課長がとっとと婚約でも結婚でもして、子供の二、三人も作ってたらこんなことにはならなかったかもしれないのに……。
その時、私は突然真っ白なまぶしい光に包まれました。
そして光が消えるとそこには⎯⎯
「あれ? 陰険腹黒メガネ…………あっ!」
眉間に深いしわを刻んだ課長が立っていたのです。
そして我に帰る前に、私はあっという間に課長の腕の中に捕獲されていました。
「えっ! 課長っ? 何で? えっ、魂返し? 大魔法じゃないですか!?」
魂返しとは、悪魔に憑依された人間から悪魔の魂を追い出し、元の体に戻す儀式魔法です。
どうやら今回は私だけがむこうに行っていたのではなく、二人の意識が世界を越えて入れ替わっていたらしいのです。

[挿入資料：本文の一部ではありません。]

(** * The DWG-to-DXF adapter [convert] of packages/dwg/wasm/wrapper.c

    The translation unit exports one function, [convert], which drives
    LibreDWG: it reads a DWG file into a drawing object, opens the output
    path, writes the drawing as ASCII DXF and cleans up.  The library and
    the C runtime are outside the unit; they are taken here as an
    interface ([LibreDWG]) and as a small model of the in-memory
    filesystem ([World]).  Every external call is recorded in a log, so
    that the order of the calls can be stated. *)

From Stdlib Require Import ZArith List Lia.
From stdpp Require Import gmap strings list fin_maps.

Local Open Scope Z_scope.

(** ** Data *)

Abbreviation byte := Byte.byte.
Abbreviation x00 := Byte.x00.

(** C [int]: no arithmetic is done on it, only comparison and return. *)
Abbreviation int := (Z) (only parsing).

(** [Dwg_Version_Type] is an enumeration. *)
Abbreviation Dwg_Version_Type := (Z) (only parsing).

(** The drawing object, as the [sizeof(Dwg_Data)] bytes of the local
    variable [dwg]. *)
Abbreviation Dwg_Data := (list byte) (only parsing).

(** A non-null [FILE *]; [option FILE] is a nullable one. *)
Abbreviation FILE := (nat) (only parsing).

(** Modelled from the spec: the declaration of [Bit_Chain] (src/bits.h) is
    not part of the unit.  The sink holds the target format version, the
    source format version and the file handle; these are the fields the
    wrapper touches. *)
Record Bit_Chain := {
  version : Dwg_Version_Type;
  from_version : Dwg_Version_Type;
  fh : option FILE
}.
(** * unnamed-project-bootstrapper: a shallow embedding of src/main.rs

    The program is a single Rust binary.  We embed the parts the
    interaction depends on:
    - the [LANGUAGES] table, a [std::collections::HashMap] built with the
      default [RandomState]; its iteration order is computed from the
      SipHash-1-3 hash of each key under the process' random keys and
      from the way the hash table places five entries into eight buckets;
    - the raw-mode input loops [get_project_name] and
      [get_selected_language], over a finite list of input events;
    - [main], including the terminal set-up and tear-down and the
      dispatch to the project initialiser, over a small model of the
      terminal, the file system and [exec].

    Machine integers are [Z] with their wrap-around written out. *)

From Stdlib Require Import ZArith List String Ascii Bool Lia Permutation.
Import ListNotations.

Open Scope Z_scope.
Open Scope list_scope.

(* ------------------------------------------------------------------ *)
(** ** 64-bit words and SipHash-1-3 (the hasher behind [RandomState]) *)

Module Sip.

Definition modulus : Z := 2 ^ 64.
Definition mask : Z := modulus - 1.

(** [u64::wrapping_add] *)
Definition wadd (a b : Z) : Z := (a + b) mod modulus.

(** [u64::rotate_left] *)
Definition rotl (x r : Z) : Z :=
  Z.land (Z.lor (Z.shiftl x r) (Z.shiftr x (64 - r))) mask.

Record state := mk { v0 : Z; v1 : Z; v2 : Z; v3 : Z }.

(** The [compress!] macro of [core::hash::sip]. *)
Definition compress (s : state) : state :=
  let '(mk v0 v1 v2 v3) := s in
  let v0 := wadd v0 v1 in let v1 := rotl v1 13 in let v1 := Z.lxor v1 v0 in
  let v0 := rotl v0 32 in
  let v2 := wadd v2 v3 in let v3 := rotl v3 16 in let v3 := Z.lxor v3 v2 in
  let v0 := wadd v0 v3 in let v3 := rotl v3 21 in let v3 := Z.lxor v3 v0 in
  let v2 := wadd v2 v1 in let v1 := rotl v1 17 in let v1 := Z.lxor v1 v2 in
  let v2 := rotl v2 32 in
  mk v0 v1 v2 v3.

Fixpoint rounds (n : nat) (s : state) : state :=
  match n with O => s | S n => rounds n (compress s) end.

Definition init (k0 k1 : Z) : state :=
  mk (Z.lxor k0 0x736f6d6570736575) (Z.lxor k1 0x646f72616e646f6d)
     (Z.lxor k0 0x6c7967656e657261) (Z.lxor k1 0x7465646279746573).

(** Absorb one little-endian 64-bit message word [m]. *)
Definition absorb_word (c : nat) (s : state) (m : Z) : state :=
  let s := rounds c (mk s.(v0) s.(v1) s.(v2) (Z.lxor s.(v3) m)) in
  mk (Z.lxor s.(v0) m) s.(v1) s.(v2) s.(v3).

Fixpoint le_word (bs : list Z) : Z :=
  match bs with [] => 0 | b :: bs => b + 256 * le_word bs end.

(** Split the message into full 8-byte words; return the pending tail. *)
Fixpoint absorb (c : nat) (s : state) (cur bs : list Z) : state * list Z :=
  match bs with
  | [] => (s, cur)
  | b :: bs =>
      let cur' := cur ++ [b] in
      if (List.length cur' =? 8)%nat then absorb c (absorb_word c s (le_word cur')) [] bs
      else absorb c s cur' bs
  end.

(** SipHash-c-d of the byte string [msg] under the key [(k0, k1)]. *)
Definition hash (c d : nat) (k0 k1 : Z) (msg : list Z) : Z :=
  let '(s, tail) := absorb c (init k0 k1) [] msg in
  let b := Z.lor (Z.shiftl (Z.of_nat (List.length msg) mod 256) 56) (le_word tail) in
  let s := rounds c (mk s.(v0) s.(v1) s.(v2) (Z.lxor s.(v3) b)) in
  let s := mk (Z.lxor s.(v0) b) s.(v1) (Z.lxor s.(v2) 255) s.(v3) in
  let s := rounds d s in
  Z.lxor (Z.lxor s.(v0) s.(v1)) (Z.lxor s.(v2) s.(v3)).

(** [DefaultHasher] is SipHash-1-3. *)
Definition hash13 := hash 1 3.

(** [usize::to_ne_bytes] on a 64-bit little-endian target. *)
Fixpoint le_bytes (n : nat) (x : Z) : list Z :=
  match n with O => [] | S n => (x mod 256) :: le_bytes n (x / 256) end.

End Sip.

(* ------------------------------------------------------------------ *)
(** ** Strings, languages and the [LANGUAGES] table *)

(** A Rust [char] is a Unicode scalar value; a [String] is the sequence
    of its chars ([String::push] appends one, [String::pop] removes the
    last one). *)
Definition rchar := N.
Definition rstring := list rchar.

(** A string literal of the source, as a Rust string. *)
Definition lit (s : string) : rstring :=
  map (fun a => N_of_ascii a) (list_ascii_of_string s).

(** [enum ProjectLanguage]; its discriminants are 0..4 in this order. *)
Inductive ProjectLanguage := Rust | Web | Cpp | Ocaml | Haskell.

Definition discriminant (l : ProjectLanguage) : Z :=
  match l with Rust => 0 | Web => 1 | Cpp => 2 | Ocaml => 3 | Haskell => 4 end.

Definition ProjectLanguage_eqb (a b : ProjectLanguage) : bool :=
  discriminant a =? discriminant b.

(** [impl Display for ProjectLanguage] *)
Definition display (l : ProjectLanguage) : rstring :=
  match l with
  | Rust => lit "rust" | Web => lit "web" | Cpp => lit "cpp"
  | Ocaml => lit "ocaml" | Haskell => lit "haskell"
  end.

(** [struct Command] *)
Record Command := {
  command : rstring;
  args : list rstring;
  automatic_new_folder : bool
}.

(** [enum CommandExists] *)
Inductive CommandExists :=
| Exists (c : Command)
| NotExists (file : list rstring).

(** The array passed to [HashMap::from], in source order. *)
Definition LANGUAGES_entries : list (ProjectLanguage * CommandExists) :=
  [ (Rust, Exists {| command := lit "cargo"; args := [lit "new"];
                      automatic_new_folder := true |});
    (Web, NotExists [lit "index.html"]);
    (Cpp, NotExists [lit "src"; lit "main.cpp"]);
    (Ocaml, Exists {| command := lit "dune"; args := [lit "init"; lit "project"];
                       automatic_new_folder := true |});
    (Haskell, Exists {| command := lit "cabal"; args := [lit "init"];
                         automatic_new_folder := false |}) ].

(** *** The hash table behind [HashMap]

    [#[derive(Hash)]] on a field-less enum hashes its discriminant as an
    [isize], i.e. writes its 8 little-endian bytes into the hasher;
    [RandomState] builds a SipHash-1-3 hasher from its two random 64-bit
    keys [k0] and [k1]. *)
Definition make_hash (k0 k1 : Z) (l : ProjectLanguage) : Z :=
  Sip.hash13 k0 k1 (Sip.le_bytes 8 (discriminant l)).

(** [HashMap::from] on an array of 5 entries reserves room for 5 items,
    which gives a table of 8 buckets ([bucket_mask = 7]).  An entry whose
    hash is [h] goes into the first empty bucket found from [h & 7]
    onwards, wrapping around at the end of the table (the group probe
    reads the buckets [h & 7 .. 7], then the always-empty trailing
    control bytes send it back to the first empty bucket from 0). *)
Definition bucket_mask : Z := 7.

Fixpoint first_free (used : list Z) (pos : Z) (fuel : nat) : Z :=
  match fuel with
  | O => pos
  | S fuel =>
      if existsb (Z.eqb pos) used
      then first_free used (Z.land (pos + 1) bucket_mask) fuel
      else pos
  end.

(** Insertion of the entries, in array order: each entry with its bucket. *)
Fixpoint place {A} (h : A -> Z) (tbl : list (Z * A)) (es : list A) : list (Z * A) :=
  match es with
  | [] => tbl
  | e :: es =>
      let b := first_free (map fst tbl) (Z.land (h e) bucket_mask) 8 in
      place h (tbl ++ [(b, e)]) es
  end.

(** Iteration visits the buckets in increasing index order. *)
Definition table_iter {A} (tbl : list (Z * A)) : list A :=
  flat_map (fun i => map snd (filter (fun e => fst e =? i) tbl))
           (map Z.of_nat (seq 0 8)).

(** [LANGUAGES.iter()] under the [RandomState] keys [k0], [k1]. *)
Definition LANGUAGES_iter (k0 k1 : Z) : list (ProjectLanguage * CommandExists) :=
  table_iter (place (fun e => make_hash k0 k1 (fst e)) [] LANGUAGES_entries).

(** [LANGUAGES.get(&l)] *)
Definition LANGUAGES_get (k0 k1 : Z) (l : ProjectLanguage) : option CommandExists :=
  option_map snd (find (fun e => ProjectLanguage_eqb (fst e) l) (LANGUAGES_iter k0 k1)).
Lemma imports_collectCssImports from l b :
  imports (List.fold_left (collectCssImport from) l b) = imports b.
Proof. revert b. induction l as [|x l IH]; intros b; cbn; [done|]. by rewrite IH. Qed.

Lemma transformedFiles_collectCssImports from l b :
  transformedFiles (List.fold_left (collectCssImport from) l b)
  = transformedFiles b.
Proof. revert b. induction l as [|x l IH]; intros b; cbn; [done|]. by rewrite IH. Qed.

(** What [processJavaScriptFile] does with a file it accepts. *)
Lemma processJavaScriptFile_accepted p content ex b :
  fileError p content = None ->
  exists code missing css,
    processJavaScriptFile babel createObjectURL p content ex b
    = List.fold_left (collectCssImport p) css
        (List.fold_left collectImport missing
           (addImportVariations p (createObjectURL (minted b) code)
              (mkBuilder (imports b) (styles b) (errors b)
                 (map_set p (createObjectURL (minted b) code)
                    (transformedFiles b))
                 (allImports b) (allCssImports b) (S (minted b))))).
Proof.
  unfold fileError, processJavaScriptFile. intros He.
  destruct (babel (processedCode content) p (isTypeScript p))
    as [result|message] eqn:Hb.
  - rewrite (transformJSX_returns _ _ _ _ Hb). cbn [error truthy code].
    destruct (firstMatching dangerousPatterns (default "" result)) eqn:Hf;
      [done|].
    rewrite (createBlobURL_clean _ _ Hf). by eexists _, _, _.
  - rewrite (transformJSX_throws _ _ _ _ Hb). cbn [error truthy code].
    destruct (String.eqb message "") eqn:Hm; [|done]. cbn [negb].
    rewrite createBlobURL_clean by reflexivity. by eexists _, _, _.
Qed.

Lemma processJavaScriptFile_rejected p content ex b e :
  fileError p content = Some e ->
  processJavaScriptFile babel createObjectURL p content ex b
  = pushError p e b.
Proof.
  unfold fileError, processJavaScriptFile. intros He.
  destruct (babel (processedCode content) p (isTypeScript p))
    as [result|message] eqn:Hb.
  - rewrite (transformJSX_returns _ _ _ _ Hb). cbn [error truthy code].
    destruct (firstMatching dangerousPatterns (default "" result)) eqn:Hf;
      [|done].
    rewrite (createBlobURL_dangerous _ _ _ Hf). congruence.
  - rewrite (transformJSX_throws _ _ _ _ Hb). cbn [error truthy code].
    destruct (String.eqb message "") eqn:Hm; [done|].
    injection He as <-. reflexivity.
Qed.

(** The table maps [s] to the module of a transformed file [q] that has
    [s] among its forms. *)
Definition servedByFile (s : string) (b : Builder) : Prop :=
  exists q code n,
    map_get q (transformedFiles b) = Some (createObjectURL n code)
    /\ s ∈ importForms q
    /\ map_get s (imports b) = Some (createObjectURL n code).

Lemma servedByFile_accepted p content ex b s :
  fileError p content = None ->
  s ∈ importForms p -> isPackage s = false ->
  servedByFile s (processJavaScriptFile babel createObjectURL p content ex b).
Proof.
  intros He Hs Hloc.
  destruct (processJavaScriptFile_accepted p content ex b He)
    as (code & missing & css & ->).
  exists p, code, (minted b).
  rewrite transformedFiles_collectCssImports, transformedFiles_collectImports,
    imports_collectCssImports, imports_collectImports_local by done.
  rewrite addImportVariations_setImports, transformedFiles_setImports,
    imports_setImports. cbn [transformedFiles].
  rewrite map_get_set_eq, decide_True by done. done.
Qed.

Lemma servedByFile_processFile ex b entry s :
  isPackage s = false ->
  servedByFile s b ->
  servedByFile s (processFile babel createObjectURL ex b entry).
Proof.
  intros Hloc Hs. destruct entry as [p content]. unfold processFile.
  destruct (isJavaScriptFile p); [|by destruct (endsWith p ".css")].
  destruct (fileError p content) as [e|] eqn:He.
  { by rewrite (processJavaScriptFile_rejected _ _ _ _ _ He). }
  destruct (decide (s ∈ importForms p)) as [Hin|Hnin].
  { by apply servedByFile_accepted. }
  destruct Hs as (q & code & n & Hq & Hsq & Himp).
  destruct (processJavaScriptFile_accepted p content ex b He)
    as (code' & missing & css & ->).
  exists q, code, n.
  rewrite transformedFiles_collectCssImports, transformedFiles_collectImports,
    imports_collectCssImports, imports_collectImports_local by done.
  rewrite addImportVariations_setImports, transformedFiles_setImports,
    imports_setImports. cbn [transformedFiles imports].
  rewrite decide_False by done. split; [|done].
  rewrite map_get_set_ne; [done|].
  intros ->. done.
Qed.

Lemma servedByFile_fold ex files b s :
  isPackage s = false ->
  servedByFile s b ->
  servedByFile s
    (List.fold_left (processFile babel createObjectURL ex) files b).
Proof.
  intros Hloc. revert b.
  induction files as [|entry files IH]; intros b Hs; [done|].
  cbn [List.fold_left]. by apply IH, servedByFile_processFile.
Qed.

Lemma servedByFile_processFiles files p content s :
  (p, content) ∈ files -> isJavaScriptFile p = true ->
  fileError p content = None ->
  s ∈ importForms p -> isPackage s = false ->
  servedByFile s (processFiles babel createObjectURL files newBuilder).
Proof.
  intros Hin Hjs He Hs Hloc. unfold processFiles.
  generalize (List.map fst files) as ex. generalize newBuilder as b.
  induction files as [|entry files IH]; intros b ex.
  { by apply elem_of_nil in Hin. }
  cbn [List.fold_left]. apply elem_of_cons in Hin as [<-|Hin].
  - apply servedByFile_fold; [done|].
    unfold processFile. rewrite Hjs. by apply servedByFile_accepted.
  - by apply IH.
Qed.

そして前代未聞の事件を解決するために私の体に魂返しをかけたところ、私の体の中にいた魂は元の体に戻り、スコーンと弾き出された私の魂は無事に元の私の体に戻ってこられた……というわけです。
なんだか、そんなゲームがあったような……。
⎯⎯うわぁ。それって賭けの部分がかなり大きかったんじゃない?
私、ものすごーく運が良かったんじゃないかな?
「課長、私なんかのためにそこまでしてくださってありがとうございます。
なんとお礼を言えば良いか。
新しい治療法とか新しい薬とか情報がたっくさん有るんですよ!
忘れないうちに報告書にまとめないとっ!」
えっ? 動くな?
いやいや課長⎯⎯どうしたんですか?
大丈夫ですか?
具合でも悪いんですか?
違う? 疲れが出たのかな?
新しい薬飲んでみますか?
“すたみなどりんく”っていうんですけど。
いらない?
あっ、まさか魂返しで魔力を使い過ぎちゃったんですか?
違う?
魔石を使ったから大丈夫?
えっ、魔石?
……それってお値段いくらぐらいのですか?
えっ……私、一生かかっても返せないんじゃ?
えっ、陛下からのプレゼント!?
返さなくていい?
本当ですか?
信じますよ。信じちゃいますからねっ!
ところで課長、いつまで抱っこしてるんですか? 私は子供じゃないんですよ。
違います!
小さいんじゃありません。
幼い頃に栄養が足りてないと成長が遅れることがあるって師匠が言ってました。
いいですか? 成長が遅れてるんです!
私はこれから大きくなるんです!
食堂のおじさん達が作った栄養たっぷりの食事を食べてるんですから。
今に課長より大きくなって上から見下ろしてあげますからね!!
王国を混乱させた、とある男の暴走による中央魔法局の機能停止事件はこうして解決した。
その後、錬金課の小柄な魔女さんは、ふと何か大事なことを忘れているような気がしたが、日々の仕事に追われ、思い出すことなく忘れてしまったのであった。
まぁ、こちらの世界にはとくに影響の無い事柄ではあったのだが……ね。